-- Opening Marker --

(* ===== verification/LruRefine.v ===== *)
(** * A shard refines the abstract cache

    [Rep w A]: the memory and the shard [w] represent the abstract cache [A]. Every
    primitive of the implementation is the corresponding primitive on [A], so that
    every block under the lock computes the abstract operation. *)

From S2P Require Import Prelude.
From S2P Require Import Status.
From S2P Require Import Slice.
From S2P Require Import Double.
From S2P Require Import LruState.
From S2P Require Import LruTable.
From S2P Require Import LruShard.
From S2P Require Import LruTableProofs.
From S2P Require Import LruList.
From S2P Require Import LruSpec.

Definition obj_of (e : LRUHandle) : AObj :=
  mkAObj (value e) (helper e) (total_charge e) (key e) (hash e) (refs e) (InCache e)
    (HasHit e) (im_flags e).

Definition cfg_of (s : LRUCacheShard) : ACfg :=
  mkACfg (metadata_charge_policy_ s) (capacity_ s) (strict_capacity_limit_ s)
    (high_pri_pool_ratio_ s) (high_pri_pool_capacity_ s) (low_pri_pool_ratio_ s)
    (low_pri_pool_capacity_ s).

Record Rep (w : World) (A : ACache) : Prop := mkRep {
  rp_obj : a_obj A = obj_of <$> delete lru_ (heap w);
  rp_tab : TabRep (heap w) (table_ (shard w)) (a_map A);
  rp_lru : LruRep (heap w) (shard w) (a_pools A);
  rp_usage : usage_ (shard w) = a_usage A;
  rp_cfg : cfg_of (shard w) = a_cfg A;
}.

(** ** Views *)

Lemma rep_obj w A l e :
  Rep w A -> l <> lru_ -> heap w !! l = Some e -> a_obj A !! l = Some (obj_of e).
Proof.
  intros R Hl He. rewrite (rp_obj _ _ R), lookup_fmap, lookup_delete_ne by done.
  by rewrite He.
Qed.

Lemma rep_handle w A l o :
  Rep w A -> a_obj A !! l = Some o ->
  exists e, heap w !! l = Some e /\ obj_of e = o /\ l <> lru_.
Proof.
  intros R Ho. rewrite (rp_obj _ _ R), lookup_fmap in Ho.
  destruct (delete lru_ (heap w) !! l) as [e|] eqn:E; [|done].
  apply lookup_delete_Some in E as [? ?]. injection Ho as <-. eauto.
Qed.

Lemma obj_of_strip_nh e : obj_of (strip_nh e) = obj_of e.
Proof. done. Qed.

Lemma strip_flags_testbit m k :
  k = 0 \/ k = 1 -> Z.testbit (Z.land m (Z.lnot POOL_FLAGS)) k = Z.testbit m k.
Proof.
  intros Hk. rewrite Z.land_spec. destruct Hk as [-> | ->]; cbn; apply andb_true_r.
Qed.

Lemma obj_of_strip_lru e : obj_of (strip_lru e) = obj_of e.
Proof.
  unfold obj_of, InCache, HasHit, M_IN_CACHE, M_HAS_HIT.
  change 1 with (2 ^ 0). change 2 with (2 ^ 1) at 2 4. cbn -[has_flag].
  rewrite !has_flag_testbit by lia. cbn -[Z.testbit Z.land].
  by rewrite !strip_flags_testbit by lia.
Qed.

Lemma objs_same (f : LRUHandle -> LRUHandle) (h h' : Heap) :
  (forall e, obj_of (f e) = obj_of e) -> f <$> h' = f <$> h ->
  obj_of <$> delete lru_ h' = obj_of <$> delete lru_ h.
Proof.
  intros Hf Hs.
  assert (forall g : Heap, obj_of <$> delete lru_ g = delete lru_ (obj_of <$> (f <$> g)))
    as Hg.
  { intros g. rewrite <- map_fmap_compose, fmap_delete. f_equal.
    apply map_fmap_ext. intros. by rewrite <- Hf. }
  by rewrite !Hg, Hs.
Qed.

(** The hash table does not see the list, and the list not the hash table. *)
Lemma TabRep_frame h h' t m :
  (forall l e, h !! l = Some e -> exists e', h' !! l = Some e' /\
     next_hash e' = next_hash e /\ key e' = key e /\ hash e' = hash e) ->
  TabRep h t m -> TabRep h' t m.
Proof. intros Hf [bs R]. exists bs. eapply TabRepB_frame; eauto. Qed.

Lemma TabRep_same_lru h h' t m : same_but_lru h h' -> TabRep h t m -> TabRep h' t m.
Proof.
  intros Hs. apply TabRep_frame. intros l e He.
  destruct (same_but_lru_lookup _ _ _ _ Hs He) as (e' & He' & Heq).
  exists e'. split; [done|]. unfold strip_lru in Heq. by injection Heq.
Qed.

Lemma LruRep_frame h h' s s' p :
  (forall l e, l ∈ lru_ :: order p -> h !! l = Some e -> exists e', h' !! l = Some e' /\
     next e' = next e /\ prev e' = prev e /\
     (l ∈ order p -> InHighPriPool e' = InHighPriPool e /\
        InLowPriPool e' = InLowPriPool e /\ total_charge e' = total_charge e)) ->
  lru_bottom_pri_ s' = lru_bottom_pri_ s -> lru_low_pri_ s' = lru_low_pri_ s ->
  high_pri_pool_usage_ s' = high_pri_pool_usage_ s ->
  low_pri_pool_usage_ s' = low_pri_pool_usage_ s -> lru_usage_ s' = lru_usage_ s ->
  LruRep h s p -> LruRep h' s' p.
Proof.
  intros Hf Hb Hl Hhu Hlu Hu R.
  assert (forall l, l ∈ lru_ :: order p -> nx h' l = nx h l /\ pv h' l = pv h l) as Hv.
  { intros l Hin. destruct (rep_heap R l Hin) as [e He].
    destruct (Hf l e Hin He) as (e' & He' & Hn & Hp & _).
    unfold nx, pv. rewrite He, He'. cbn. by rewrite Hn, Hp. }
  assert (forall l, l ∈ order p -> pool_flags h' l = pool_flags h l /\ chg h' l = chg h l)
    as Hw.
  { intros l Hin. destruct (rep_heap R l) as [e He]; [set_solver|].
    destruct (Hf l e) as (e' & He' & _ & _ & Hfl); [set_solver|done|].
    destruct (Hfl Hin) as (H1 & H2 & H3). unfold pool_flags, chg.
    rewrite He, He', H3. cbn. by rewrite H1, H2. }
  assert (forall xs, (forall l, l ∈ xs -> l ∈ order p) -> sumc h' xs = sumc h xs) as Hsum.
  { intros xs Hxs. apply sumc_ext. intros l Hin. by apply Hw, Hxs. }
  pose proof R as [[Hs Hnd Hbo Hlo Hfl HHu HLu] HU].
  split; [split|]; try congruence.
  - eapply dseg_frame; [| |exact Hs]; intros l Hin; apply Hv; set_solver.
  - intros l Hin. rewrite (proj1 (Hw l Hin)). auto.
  - rewrite Hhu, HHu, Hsum; [done|]. unfold order. set_solver.
  - rewrite Hlu, HLu, Hsum; [done|]. unfold order. set_solver.
  - by rewrite Hu, HU, Hsum.
Qed.

Lemma LruRep_same_nh h h' s s' p :
  same_but_nh h h' -> lru_bottom_pri_ s' = lru_bottom_pri_ s ->
  lru_low_pri_ s' = lru_low_pri_ s -> high_pri_pool_usage_ s' = high_pri_pool_usage_ s ->
  low_pri_pool_usage_ s' = low_pri_pool_usage_ s -> lru_usage_ s' = lru_usage_ s ->
  LruRep h s p -> LruRep h' s' p.
Proof.
  intros Hs Hb Hl Hhu Hlu Hu. apply LruRep_frame; try done. intros l e _ He.
  destruct (same_but_nh_lookup _ _ _ _ Hs He) as (e' & He' & Hst).
  apply strip_nh_fields in Hst as (_ & _ & Hn & Hp & Hc & _ & _ & _ & Hm & _).
  exists e'. unfold InHighPriPool, InLowPriPool. by rewrite Hm.
Qed.

(** ** Primitives *)

Section Prims.
Context {w : World} {A : ACache} (R : Rep w A).

Lemma rep_order_obj l : l ∈ order (a_pools A) -> exists e,
  heap w !! l = Some e /\ a_obj A !! l = Some (obj_of e).
Proof.
  intros Hl. destruct (rep_heap (rp_lru _ _ R) l) as [e He]; [set_solver|].
  exists e. split; [done|]. eapply rep_obj; [done| |done].
  by eapply (rep_not_dummy (rp_lru _ _ R)).
Qed.

Lemma rep_charge l : l <> lru_ -> chg (heap w) l = a_charge A l.
Proof.
  intros Hl. unfold chg, a_charge. rewrite (rp_obj _ _ R), lookup_fmap.
  rewrite lookup_delete_ne by done. by destruct (heap w !! l).
Qed.

Lemma Rep_LRU_Remove l Q :
  l ∈ order (a_pools A) ->
  (forall w', Rep w' (a_unlist l A) -> trace w' = trace w -> Q () w') ->
  wp (LRU_Remove l) Q w.
Proof.
  intros Hl HQ. destruct (rep_order_obj l Hl) as (e & He & _).
  eapply LRU_Remove_spec; [by destruct R|done..|]. intros h' s' Hs Hc R'.
  apply HQ; [|done].
  pose proof (same_core_fields _ _ Hc) as (E1 & E2 & E3 & E4 & E5 & E6 & E7 & E8 & E9).
  pose proof R as [Ho Ht Hlr Hu Hcfg]. split; cbn; try done.
  - rewrite Ho. symmetry. by apply (objs_same strip_lru); [apply obj_of_strip_lru|].
  - rewrite E8. by eapply TabRep_same_lru.
  - congruence.
  - unfold cfg_of in *. congruence.
Qed.

Lemma Rep_LRU_Insert l e Q :
  heap w !! l = Some e -> l <> lru_ -> l ∉ order (a_pools A) -> caps_ok (shard w) ->
  (forall w', Rep w' (a_list l (obj_of e) A) -> trace w' = trace w -> Q () w') ->
  wp (LRU_Insert l) Q w.
Proof.
  intros He Hne Hl Hcaps HQ. eapply LRU_Insert_spec; [by destruct R|done|set_solver|done|].
  intros h' s' Hs Hc R'. apply HQ; [|done].
  pose proof (same_core_fields _ _ Hc) as (E1 & E2 & E3 & E4 & E5 & E6 & E7 & E8 & E9).
  pose proof R as [Ho Ht Hlr Hu Hcfg]. split; cbn; try done.
  - rewrite Ho. symmetry. by apply (objs_same strip_lru); [apply obj_of_strip_lru|].
  - rewrite E8. by eapply TabRep_same_lru.
  - rewrite <- Hcfg. cbn. erewrite pools_insert_ext; [exact R'|].
    intros x Hx. symmetry. apply rep_charge. intros ->.
    apply elem_of_cons in Hx as [Hx|Hx]; [congruence|].
    by eapply (rep_not_dummy Hlr).
  - congruence.
  - unfold cfg_of in *. congruence.
Qed.

Lemma Rep_Maintain Q :
  caps_ok (shard w) ->
  (forall w', Rep w' (a_balance A) -> trace w' = trace w -> Q () w') ->
  wp MaintainPoolSize Q w.
Proof.
  intros Hcaps HQ. eapply MaintainPoolSize_spec; [by destruct R as [_ _ []]|done|].
  intros h' s' Hs Hc Hul R'. apply HQ; [|done].
  pose proof (same_core_fields _ _ Hc) as (E1 & E2 & E3 & E4 & E5 & E6 & E7 & E8 & E9).
  pose proof R as [Ho Ht Hlr Hu Hcfg]. split; cbn; try done.
  - rewrite Ho. symmetry. by apply (objs_same strip_lru); [apply obj_of_strip_lru|].
  - rewrite E8. by eapply TabRep_same_lru.
  - rewrite <- Hcfg. cbn. split.
    + erewrite balance_ext; [exact R'|]. intros x Hx. symmetry. apply rep_charge.
      by eapply (rep_not_dummy Hlr).
    + rewrite Hul, order_balance, (lr_usage _ _ _ Hlr). f_equal.
      symmetry. by apply same_but_lru_sumc.
  - congruence.
  - unfold cfg_of in *. congruence.
Qed.

(** The fields that a hash table operation leaves alone. *)
Lemma Rep_table h' t' m' :
  same_but_nh (heap w) h' -> TabRep h' t' m' ->
  Rep (mkWorld h' (set_table t' (shard w)) (trace w)) (with_map m' A).
Proof.
  intros Hs Ht'. pose proof R as [Ho Ht Hlr Hu Hcfg]. split; cbn; try done.
  - rewrite Ho. symmetry. by apply (objs_same strip_nh).
  - by apply (LruRep_same_nh (heap w) h' (shard w)).
Qed.

Lemma Rep_Table_Remove k hv Q :
  is_uint 32 hv ->
  (forall w', Rep w' (a_unmap (k, hv) A) -> trace w' = trace w ->
     Q (a_map A !! (k, hv)) w') ->
  wp (Table_Remove k hv) Q w.
Proof.
  intros Hh HQ. eapply Table_Remove_spec; [by destruct R|done|].
  intros h' t' Hs Ht. apply HQ; [|done]. by apply Rep_table.
Qed.

Lemma Rep_Table_Insert l e Q :
  heap w !! l = Some e -> is_uint 32 (hash e) -> (forall k, a_map A !! k <> Some l) ->
  (forall w', Rep w' (with_map (<[(key e, hash e) := l]> (a_map A)) A) ->
     trace w' = trace w -> Q (a_map A !! (key e, hash e)) w') ->
  wp (Table_Insert l) Q w.
Proof.
  intros He Hh Hn HQ. eapply Table_Insert_spec; [by destruct R|done..|].
  intros h' t' Hs Ht. apply HQ; [|done]. by apply Rep_table.
Qed.

Lemma Rep_Table_Lookup k hv Q :
  is_uint 32 hv -> Q (a_map A !! (k, hv)) w -> wp (Table_Lookup k hv) Q w.
Proof.
  intros Hh HQ. destruct R as [_ [bs Ht] _ _ _]. by eapply (Table_Lookup_spec Ht).
Qed.

(** Updating fields of an object that neither structure looks at. *)
Lemma Rep_update l e f g Q :
  heap w !! l = Some e -> l <> lru_ ->
  (next_hash (f e) = next_hash e /\ key (f e) = key e /\ hash (f e) = hash e) ->
  (next (f e) = next e /\ prev (f e) = prev e /\
   InHighPriPool (f e) = InHighPriPool e /\ InLowPriPool (f e) = InLowPriPool e) ->
  (l ∈ order (a_pools A) -> total_charge (f e) = total_charge e) ->
  obj_of (f e) = g (obj_of e) ->
  (forall w', Rep w' (a_update l g A) -> heap w' !! l = Some (f e) ->
     shard w' = shard w -> trace w' = trace w -> Q () w') ->
  wp (update (Some l) f) Q w.
Proof.
  intros He Hl (Hn & Hk & Hh) (Hnx & Hpv & Hhi & Hlo) Hc Hg HQ. wstep.
  pose proof R as [Ho Ht Hlr Hu Hcfg].
  apply HQ; cbn; [|by rewrite lookup_insert_eq|done..]. split; cbn; try done.
  - rewrite delete_insert_ne, fmap_insert, Hg, Ho by done.
    apply map_eq. intros i. destruct (decide (i = l)) as [->|Hi].
    + by rewrite lookup_alter_eq, lookup_insert_eq, lookup_fmap, lookup_delete_ne, He.
    + by rewrite lookup_alter_ne, lookup_insert_ne by done.
  - eapply TabRep_frame; [|exact Ht]. intros x ex Hx. destruct (decide (x = l)) as [->|].
    + rewrite He in Hx. injection Hx as <-. exists (f e). by rewrite lookup_insert_eq.
    + exists ex. by rewrite lookup_insert_ne.
  - eapply LruRep_frame; [|done..|exact Hlr]. intros x ex Hin Hx.
    destruct (decide (x = l)) as [->|].
    + rewrite He in Hx. injection Hx as <-. exists (f e). rewrite lookup_insert_eq. auto 10.
    + exists ex. by rewrite lookup_insert_ne.
Qed.

Lemma Rep_set_usage u :
  Rep (set_shard (set_usage u (shard w)) w) (with_usage u A).
Proof.
  pose proof R as [Ho Ht Hlr Hu Hcfg].
  split; cbn; try done. eapply (LruRep_frame (heap w) _ (shard w)); [|done..|exact Hlr].
  eauto 10.
Qed.

Lemma Rep_malloc e Q :
  (forall l w', a_obj A !! l = None -> l <> lru_ -> heap w' !! l = Some e ->
     (forall k, a_map A !! k <> Some l) -> l ∉ order (a_pools A) ->
     Rep w' (with_obj (<[l := obj_of e]> (a_obj A)) A) -> shard w' = shard w ->
     trace w' = trace w -> Q l w') ->
  wp (malloc e) Q w.
Proof.
  intros HQ. apply wp_malloc. intros l Hl. pose proof R as [Ho Ht Hlr Hu Hcfg].
  assert (l <> lru_) as Hne.
  { intros ->. destruct (rep_heap Hlr lru_) as [? ?]; [set_solver|]. congruence. }
  apply HQ; cbn; try done.
  - rewrite Ho, lookup_fmap, lookup_delete_ne by done. by rewrite Hl.
  - by rewrite lookup_insert_eq.
  - intros k Hk. destruct Ht as [bs Ht].
    destruct (tr_complete _ _ _ _ Ht _ _ Hk) as (_ & e' & ? & _). congruence.
  - intros Hin. destruct (rep_heap Hlr l) as [? ?]; [set_solver|]. congruence.
  - split; cbn; try done.
    + by rewrite delete_insert_ne, fmap_insert, Ho.
    + eapply TabRep_frame; [|exact Ht]. intros x ex Hx. exists ex.
      rewrite lookup_insert_ne by congruence. done.
    + eapply LruRep_frame; [|done..|exact Hlr]. intros x ex _ Hx. exists ex.
      rewrite lookup_insert_ne by congruence. done.
Qed.

Lemma Rep_free l e Q :
  heap w !! l = Some e -> l <> lru_ -> (forall k, a_map A !! k <> Some l) ->
  l ∉ order (a_pools A) ->
  (forall w', Rep w' (with_obj (delete l (a_obj A)) A) -> trace w' = trace w -> Q () w') ->
  wp (free (Some l)) Q w.
Proof.
  intros He Hne Hm Hl HQ. pose proof R as [Ho [bs Ht] Hlr Hu Hcfg]. wstep.
  apply HQ; [|done]. split; cbn; try done.
  - by rewrite Ho, delete_delete, <- fmap_delete.
  - exists bs. eapply TabRepB_frame; [|exact Ht]. intros x ex Hx Hex. exists ex.
    rewrite lookup_delete_ne; [done|]. intros ->.
    apply elem_of_concat in Hx as (i & xs & Hi & Hx).
    destruct (tr_sound _ _ _ _ Ht i xs x Hi Hx) as (? & _ & Hmx & _). by eapply Hm.
  - eapply LruRep_frame; [|done..|exact Hlr]. intros x ex Hx Hex. exists ex.
    rewrite lookup_delete_ne; [done|]. intros ->. set_solver.
Qed.

End Prims.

-- Closing Marker --

TASK GOAL. Please write out the material word for word from its first line through the line holding "unfold obj_of, InCache, HasHit, M_IN_CACHE, M_HAS_HIT.", including both, and no line past it.

EXERCISE SOLUTION.
(* ===== verification/LruRefine.v ===== *)
(** * A shard refines the abstract cache

    [Rep w A]: the memory and the shard [w] represent the abstract cache [A]. Every
    primitive of the implementation is the corresponding primitive on [A], so that
    every block under the lock computes the abstract operation. *)

From S2P Require Import Prelude.
From S2P Require Import Status.
From S2P Require Import Slice.
From S2P Require Import Double.
From S2P Require Import LruState.
From S2P Require Import LruTable.
From S2P Require Import LruShard.
From S2P Require Import LruTableProofs.
From S2P Require Import LruList.
From S2P Require Import LruSpec.

Definition obj_of (e : LRUHandle) : AObj :=
  mkAObj (value e) (helper e) (total_charge e) (key e) (hash e) (refs e) (InCache e)
    (HasHit e) (im_flags e).

Definition cfg_of (s : LRUCacheShard) : ACfg :=
  mkACfg (metadata_charge_policy_ s) (capacity_ s) (strict_capacity_limit_ s)
    (high_pri_pool_ratio_ s) (high_pri_pool_capacity_ s) (low_pri_pool_ratio_ s)
    (low_pri_pool_capacity_ s).

Record Rep (w : World) (A : ACache) : Prop := mkRep {
  rp_obj : a_obj A = obj_of <$> delete lru_ (heap w);
  rp_tab : TabRep (heap w) (table_ (shard w)) (a_map A);
  rp_lru : LruRep (heap w) (shard w) (a_pools A);
  rp_usage : usage_ (shard w) = a_usage A;
  rp_cfg : cfg_of (shard w) = a_cfg A;
}.

(** ** Views *)

Lemma rep_obj w A l e :
  Rep w A -> l <> lru_ -> heap w !! l = Some e -> a_obj A !! l = Some (obj_of e).
Proof.
  intros R Hl He. rewrite (rp_obj _ _ R), lookup_fmap, lookup_delete_ne by done.
  by rewrite He.
Qed.

Lemma rep_handle w A l o :
  Rep w A -> a_obj A !! l = Some o ->
  exists e, heap w !! l = Some e /\ obj_of e = o /\ l <> lru_.
Proof.
  intros R Ho. rewrite (rp_obj _ _ R), lookup_fmap in Ho.
  destruct (delete lru_ (heap w) !! l) as [e|] eqn:E; [|done].
  apply lookup_delete_Some in E as [? ?]. injection Ho as <-. eauto.
Qed.

Lemma obj_of_strip_nh e : obj_of (strip_nh e) = obj_of e.
Proof. done. Qed.

Lemma strip_flags_testbit m k :
  k = 0 \/ k = 1 -> Z.testbit (Z.land m (Z.lnot POOL_FLAGS)) k = Z.testbit m k.
Proof.
  intros Hk. rewrite Z.land_spec. destruct Hk as [-> | ->]; cbn; apply andb_true_r.
Qed.

Lemma obj_of_strip_lru e : obj_of (strip_lru e) = obj_of e.
Proof.
  unfold obj_of, InCache, HasHit, M_IN_CACHE, M_HAS_HIT.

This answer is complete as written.